━━ SUPPLIED RECORDS ━━

(** * Ayurvedic diet planner: the nutrition calculator and the rule engine

    A shallow embedding of [backend/src/services/nutrition.js] and
    [backend/src/services/ruleEngine.js], followed by the properties of the
    plan generator that the specification states.

    Conventions of the embedding:
    - a JavaScript number is an exact rational ([Q]); a value that went
      through [Math.round] is an integer ([Z]).  [NaN] and the infinities are
      not represented.  The products that the meal packer compares its
      running total with ([targetCal * 1.1] and the like) are rounded to
      binary64 as the code computes them ([JS.mul64]), and so are the sums
      of protein, carbs and fats in [calculateMealMacros]; the other
      operations are exact;
    - a string is a [string] of bytes; letter case is that of the ASCII
      letters, white space is the ASCII white space;
    - an object property that may be missing is an [option]; the operators
      [||] and [??] are written out with the truthiness of the property's
      type (the empty string and [0] are falsy);
    - an object literal used as a lookup table is an association list over
      its own keys;
    - a [Set] is a [gset]; an array is a [list];
    - the clock that the code reads ([Date.now()], [new Date().getMonth()])
      is an explicit argument. *)

From Stdlib Require Import ZArith QArith Qround Qminmax Qabs Qpower String Ascii List Lia Lqa Bool.
From Stdlib Require Import DecimalString.
From stdpp Require Import base gmap strings.
Import ListNotations.

(** ** JavaScript primitives *)

Module JS.

Definition is_upper (c : ascii) : bool :=
  let n := nat_of_ascii c in (65 <=? n)%nat && (n <=? 90)%nat.

Definition is_lower (c : ascii) : bool :=
  let n := nat_of_ascii c in (97 <=? n)%nat && (n <=? 122)%nat.

Definition lower_char (c : ascii) : ascii :=
  if is_upper c then ascii_of_nat (nat_of_ascii c + 32) else c.

Definition upper_char (c : ascii) : ascii :=
  if is_lower c then ascii_of_nat (nat_of_ascii c - 32) else c.

Fixpoint map_chars (g : ascii -> ascii) (s : string) : string :=
  match s with
  | EmptyString => EmptyString
  | String c s' => String (g c) (map_chars g s')
  end.

(** [s.toLowerCase()], [s.toUpperCase()] *)
Definition toLowerCase (s : string) : string := map_chars lower_char s.
Definition toUpperCase (s : string) : string := map_chars upper_char s.

(** [s.startsWith(p)] *)
Definition startsWith (s p : string) : bool := String.prefix p s.

(** [s.includes(sub)] *)
Fixpoint includes (s sub : string) : bool :=
  String.prefix sub s ||
  match s with
  | EmptyString => false
  | String _ s' => includes s' sub
  end.

Definition is_space (c : ascii) : bool :=
  let n := nat_of_ascii c in
  ((9 <=? n)%nat && (n <=? 13)%nat) || (n =? 32)%nat.

Fixpoint trimStart (s : string) : string :=
  match s with
  | EmptyString => EmptyString
  | String c s' => if is_space c then trimStart s' else s
  end.

Fixpoint trimEnd (s : string) : string :=
  match s with
  | EmptyString => EmptyString
  | String c s' =>
      match trimEnd s' with
      | EmptyString => if is_space c then EmptyString else String c EmptyString
      | t => String c t
      end
  end.

(** [s.trim()] *)
Definition trim (s : string) : string := trimEnd (trimStart s).

(** [s.split(',')]: the pieces between commas; the empty string gives one
    empty piece. *)
Fixpoint split_acc (sep : ascii) (cur : string) (s : string) : list string :=
  match s with
  | EmptyString => [cur]
  | String c s' =>
      if Ascii.eqb c sep then cur :: split_acc sep EmptyString s'
      else split_acc sep (cur ++ String c EmptyString)%string s'
  end.

Definition split_comma (s : string) : list string := split_acc ","%char EmptyString s.

(** [a.includes(x)] on an array *)
Definition arr_includes (l : list string) (x : string) : bool :=
  bool_decide (x ∈ l).

(** Truthiness of a property *)
Definition truthyS (o : option string) : bool :=
  match o with
  | Some s => negb (String.eqb s EmptyString)
  | None => false
  end.

Definition truthyQ (o : option Q) : bool :=
  match o with
  | Some q => negb (Qeq_bool q 0%Q)
  | None => false
  end.

(** [a || b] where both are string properties *)
Definition orS (a b : option string) : option string :=
  if truthyS a then a else b.

(** [(a || '')] *)
Definition strOr (a : option string) : string :=
  match a with Some s => s | None => EmptyString end.

(** [a || d] for a string property and a literal default *)
Definition strOrLit (a : option string) (d : string) : string :=
  match a with
  | Some s => if String.eqb s EmptyString then d else s
  | None => d
  end.

(** [a || b] where both are number properties *)
Definition orQ (a b : option Q) : option Q :=
  if truthyQ a then a else b.

(** [Number(a || d)] for a number property and a literal default *)
Definition numOr (a : option Q) (d : Q) : Q :=
  match a with
  | Some q => if Qeq_bool q 0%Q then d else q
  | None => d
  end.

(** [a ?? d] *)
Definition nullish {A} (a : option A) (d : A) : A :=
  match a with Some x => x | None => d end.

(** [Math.round]: the nearest integer, a half rounded up. *)
Definition Math_round (q : Q) : Z := Qfloor (q + (1 # 2))%Q.

(** [Math.floor] *)
Definition Math_floor (q : Q) : Z := Qfloor q.

(** The nearest integer, a half going to the even neighbour *)
Definition round_half_even (q : Q) : Z :=
  let f := Qfloor q in
  match Qcompare (q - inject_Z f)%Q (1 # 2) with
  | Lt => f
  | Gt => (f + 1)%Z
  | Eq => if Z.even f then f else (f + 1)%Z
  end.

(** [floor(log2 q)] of a positive rational *)
Definition ilog2 (q : Q) : Z :=
  let e0 := (Z.log2 (Qnum q) - Z.log2 (Z.pos (Qden q)))%Z in
  if Qle_bool (2 ^ e0)%Q q then e0 else (e0 - 1)%Z.

(** The binary64 number nearest to a positive rational: a significand of 53
    bits, ties to even.  The exponent range is not bounded (no overflow to
    infinity, no subnormal numbers). *)
Definition to_double_pos (q : Q) : Q :=
  let e := (ilog2 q - 52)%Z in
  (inject_Z (round_half_even (q / 2 ^ e)%Q) * 2 ^ e)%Q.

(** The binary64 number nearest to a rational; a decimal literal of the
    source denotes [to_double] of its value. *)
Definition to_double (q : Q) : Q :=
  match Qcompare q 0%Q with
  | Eq => 0%Q
  | Gt => to_double_pos q
  | Lt => (- to_double_pos (- q))%Q
  end.
Lemma enumerate_In {A} (l : list A) (i : nat) (x : A) :
  In (i, x) (enumerate l) <-> nth_error l i = Some x.
Proof.
  unfold enumerate. rewrite enumerate_from_In, Nat.sub_0_r.
  split; [tauto | split; [lia | assumption]].
Qed.

Lemma accepts_true_split (confidence : Q) (left top right bottom : Z) :
  accepts confidence left top right bottom = Ok true <->
  Qltb confidence conf_threshold = false /\
  too_elongated (box_width left right) (box_height top bottom) = Ok false.
Proof.
  unfold accepts. destruct (Qltb confidence conf_threshold).
  - split; [discriminate | intros [H _]; discriminate].
  - destruct (too_elongated _ _) as [[|] | e]; simpl;
      split; try discriminate; try tauto; intros [_ H]; discriminate.
Qed.

Section Traces.

Variable w : World.
Variable d : Detector.

Lemma trace_files_sound (image_files : list string) (e : Saved) :
  In e (fst (trace_files w d image_files)) ->
  exists filename image i result box x1 y1 x2 y2,
    In filename image_files /\
    Image_open w (path_join (input_directory d) filename) = Some image /\
    nth_error (model w image) i = Some result /\
    In box result /\
    In (x1, y1, x2, y2) (xyxy box) /\
    accepts (conf box) (py_int x1) (py_int y1) (py_int x2) (py_int y2)
      = Ok true /\
    e = saved_of d image filename i box
          (py_int x1) (py_int y1) (py_int x2) (py_int y2).
Proof.
  intros He. unfold trace_files in He.
  destruct (trace_each_in _ _ _ He) as (filename & Hfile & Himg).
  unfold trace_image in Himg.
  destruct (Image_open w _) as [image |] eqn:Hopen; [| destruct Himg].
  destruct (trace_each_in _ _ _ Himg) as ([i result] & Hres & Hgrp).
  apply enumerate_In in Hres.
  destruct (trace_each_in _ _ _ Hgrp) as (box & Hbox & Hb).
  unfold trace_box in Hb.
  destruct (Qltb (conf box) conf_threshold) eqn:Ec; [destruct Hb |].
  destruct (trace_each_in _ _ _ Hb) as ([[[x1 y1] x2] y2] & Hfind & Hf).
  unfold trace_find in Hf.
  destruct (too_elongated _ _) as [[|] | err] eqn:Et; simpl in Hf;
    try contradiction.
  destruct Hf as [<- | []].
  exists filename, image, i, result, box, x1, y1, x2, y2.
  repeat split; auto. apply accepts_true_split. auto.
Qed.

Lemma trace_files_complete (image_files : list string) (filename : string)
    (image : Image) (i : nat) (result : list Boxes) (box : Boxes)
    (x1 y1 x2 y2 : Q) :
  snd (trace_files w d image_files) = Ok tt ->
  In filename image_files ->
  Image_open w (path_join (input_directory d) filename) = Some image ->
  nth_error (model w image) i = Some result ->
  In box result ->
  In (x1, y1, x2, y2) (xyxy box) ->
  accepts (conf box) (py_int x1) (py_int y1) (py_int x2) (py_int y2)
    = Ok true ->
  In (saved_of d image filename i box
        (py_int x1) (py_int y1) (py_int x2) (py_int y2))
     (fst (trace_files w d image_files)).
Proof.
  intros Hok Hfile Hopen Hres Hbox Hfind Hacc.
  destruct (trace_each_ok _ _ _ Hok Hfile) as [Hok1 Hsub1]. apply Hsub1.
  unfold trace_image in *. rewrite Hopen in *.
  apply enumerate_In in Hres.
  destruct (trace_each_ok _ _ _ Hok1 Hres) as [Hok2 Hsub2]. apply Hsub2.
  destruct (trace_each_ok _ _ _ Hok2 Hbox) as [Hok3 Hsub3]. apply Hsub3.
  apply accepts_true_split in Hacc. destruct Hacc as [Hc Ht].
  unfold trace_box in *. rewrite Hc in *.
  destruct (trace_each_ok _ _ _ Hok3 Hfind) as [_ Hsub4]. apply Hsub4.
  unfold trace_find. rewrite Ht. left. reflexivity.
Qed.

(** [extract] over a directory that can be listed, as a trace. *)
Lemma extract_trace (entries : list string) (s : FS) :
  output_directory d <> "" ->
  os_listdir w (input_directory d) = Some entries ->
  files (fst (extract w d s)) =
    write_all (fst (trace_files w d (image_files_of entries))) (files s) /\
  csv (fst (extract w d s)) =
    csv s ++ (if save_to_csv d
              then map saved_row
                     (fst (trace_files w d (image_files_of entries)))
              else []) /\
  snd (extract w d s) = snd (trace_files w d (image_files_of entries)).
Proof.
  intros Hdir Hl. rewrite (extract_unfold w d s Hdir), Hl.
  destruct (ensure_output_directory_spec d s Hdir) as (s0 & -> & Hf & Hc & _).
  simpl. destruct (image_files_of entries) as [| f l] eqn:El; simpl.
  - rewrite Hf, Hc. now destruct (save_to_csv d); rewrite app_nil_r.
  - unfold bind, print.
    rewrite (runs_process_files w d (f :: l)). cbn [fst snd].
    rewrite replay_files, replay_csv. cbn [files csv]. rewrite Hf, Hc. auto.
Qed.

End Traces.

Lemma trace_each_ok_iff {A} (f : A -> list Saved * outcome unit)
    (l : list A) :
  snd (trace_each f l) = Ok tt <-> forall x, In x l -> snd (f x) = Ok tt.
Proof.
  split.
  - intros Hok x Hin. exact (proj1 (trace_each_ok f l x Hok Hin)).
  - induction l as [| x l IH]; simpl; [reflexivity |]. intros H.
    pose proof (H x (or_introl eq_refl)) as Hx.
    destruct (f x) as [evs [[] | err]]; simpl in Hx; [| discriminate].
    destruct (trace_each f l) as [evs' o] eqn:Et. simpl in *.
    apply IH. intros y Hy. apply H. auto.
Qed.
(** The sort is stable: the elements of one key keep their order. *)
Lemma filter_key_insert (j : Z) (x : A) (l : list A) :
  filter (fun y => key y =? j) (JS.insert key x l)
  = filter (fun y => key y =? j) (x :: l).
Proof.
  induction l as [|y l IH]; [reflexivity|].
  cbn [JS.insert]. destruct (Z.leb_spec (key x) (key y)) as [Hle|Hgt].
  - reflexivity.
  - cbn [filter] in *. rewrite IH.
    destruct (Z.eqb_spec (key x) j), (Z.eqb_spec (key y) j);
      try reflexivity; lia.
Qed.

Lemma filter_key_sort (j : Z) (l : list A) :
  filter (fun y => key y =? j) (JS.sort key l)
  = filter (fun y => key y =? j) l.
Proof.
  induction l as [|x l IH]; [reflexivity|].
  cbn [JS.sort]. rewrite filter_key_insert. cbn [filter]. now rewrite IH.
Qed.

Lemma find_filter (p : A -> bool) (l : list A) :
  find p l = hd_error (filter p l).
Proof.
  induction l as [|x l IH]; [reflexivity|]. simpl. now destruct (p x).
Qed.

Lemma find_key_sort (j : Z) (l : list A) :
  find (fun y => key y =? j) (JS.sort key l) = find (fun y => key y =? j) l.
Proof. now rewrite !find_filter, filter_key_sort. Qed.

Lemma key_injective (l : list A) (x y : A) :
  NoDup (map key l) -> In x l -> In y l -> key x = key y -> x = y.
Proof.
  induction l as [|z l IH]; intros Hnd Hx Hy Hk; [destruct Hx|].
  inversion Hnd as [|? ? Hz Hnd']; subst.
  destruct Hx as [->|Hx], Hy as [->|Hy].
  - reflexivity.
  - exfalso. apply Hz. rewrite Hk. now apply in_map.
  - exfalso. apply Hz. rewrite <- Hk. now apply in_map.
  - now apply IH.
Qed.
(** * DarkWS: a shallow embedding of [src/index.ts]

    The client class [DarkWS] is embedded as a record of its fields together
    with the part of the JavaScript environment its methods touch (the
    promise store, the timer table, the sockets, the console).  Every method
    and every socket handler is a function on that world, written in a small
    state-and-exception monad.  [JSON.parse], [JSON.stringify] and the bodies
    of the subscribed handlers are parameters of the development.  Time is
    not measured: a timer is an entry of the timer table, and its coming due
    is an input like the events of the socket.  The debug output is left
    out.  The URL of the socket is computed by [url] from the fields of the
    options that only it reads; no operation on a socket depends on it. *)

From Stdlib Require Import ZArith Ascii.
From stdpp Require Import gmap strings list fin_maps pretty.

Set Warnings "-register-all".

(** ** JavaScript strings and arrays *)

Module Js.

(** [s.split(sep)] for a one-character separator: every occurrence of the
    separator cuts, and the result always holds at least one piece. *)
Fixpoint split (sep : ascii) (s : string) : list string :=
  match s with
  | EmptyString => [EmptyString]
  | String c rest =>
      if Ascii.eqb c sep then EmptyString :: split sep rest
      else match split sep rest with
           | [] => [String c EmptyString]
           | piece :: pieces => String c piece :: pieces
           end
  end.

━━━

:: WORK ORDER ::
What you return must be the lines above that run from the line with "let e := (ilog2 q - 52)%Z in" to the line with "- split; [discriminate", inclusive, each copied exactly.

:: RESULT OF THIS TASK ::
  let e := (ilog2 q - 52)%Z in
  (inject_Z (round_half_even (q / 2 ^ e)%Q) * 2 ^ e)%Q.

(** The binary64 number nearest to a rational; a decimal literal of the
    source denotes [to_double] of its value. *)
Definition to_double (q : Q) : Q :=
  match Qcompare q 0%Q with
  | Eq => 0%Q
  | Gt => to_double_pos q
  | Lt => (- to_double_pos (- q))%Q
  end.
Lemma enumerate_In {A} (l : list A) (i : nat) (x : A) :
  In (i, x) (enumerate l) <-> nth_error l i = Some x.
Proof.
  unfold enumerate. rewrite enumerate_from_In, Nat.sub_0_r.
  split; [tauto | split; [lia | assumption]].
Qed.

Lemma accepts_true_split (confidence : Q) (left top right bottom : Z) :
  accepts confidence left top right bottom = Ok true <->
  Qltb confidence conf_threshold = false /\
  too_elongated (box_width left right) (box_height top bottom) = Ok false.
Proof.
  unfold accepts. destruct (Qltb confidence conf_threshold).
  - split; [discriminate | intros [H _]; discriminate].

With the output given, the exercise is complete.